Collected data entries
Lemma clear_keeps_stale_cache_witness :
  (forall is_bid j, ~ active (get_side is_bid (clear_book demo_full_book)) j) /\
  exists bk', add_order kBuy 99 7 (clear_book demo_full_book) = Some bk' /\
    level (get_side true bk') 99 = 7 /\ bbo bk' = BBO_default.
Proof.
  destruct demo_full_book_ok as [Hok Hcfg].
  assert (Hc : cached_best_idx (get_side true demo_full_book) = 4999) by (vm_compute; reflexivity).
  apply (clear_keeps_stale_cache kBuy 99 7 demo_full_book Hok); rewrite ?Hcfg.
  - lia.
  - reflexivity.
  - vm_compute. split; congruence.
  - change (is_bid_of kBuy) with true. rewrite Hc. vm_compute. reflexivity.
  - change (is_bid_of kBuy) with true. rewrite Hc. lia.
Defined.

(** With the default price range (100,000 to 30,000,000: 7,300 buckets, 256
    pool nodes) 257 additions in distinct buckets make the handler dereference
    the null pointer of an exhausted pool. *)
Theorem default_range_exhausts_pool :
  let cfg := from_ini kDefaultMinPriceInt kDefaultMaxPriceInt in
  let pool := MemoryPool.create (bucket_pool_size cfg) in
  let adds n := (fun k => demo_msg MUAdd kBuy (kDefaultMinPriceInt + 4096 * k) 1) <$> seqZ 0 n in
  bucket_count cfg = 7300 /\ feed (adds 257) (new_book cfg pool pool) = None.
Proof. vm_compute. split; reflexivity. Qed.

## TASK OBJECTIVE:
Search the data for the string "true" and copy out every line where it is found.

## TASK OUTPUT:
    level (get_side true bk') 99 = 7 /\ bbo bk' = BBO_default.
  assert (Hc : cached_best_idx (get_side true demo_full_book) = 4999) by (vm_compute; reflexivity).
  - change (is_bid_of kBuy) with true. rewrite Hc. vm_compute. reflexivity.
  - change (is_bid_of kBuy) with true. rewrite Hc. lia.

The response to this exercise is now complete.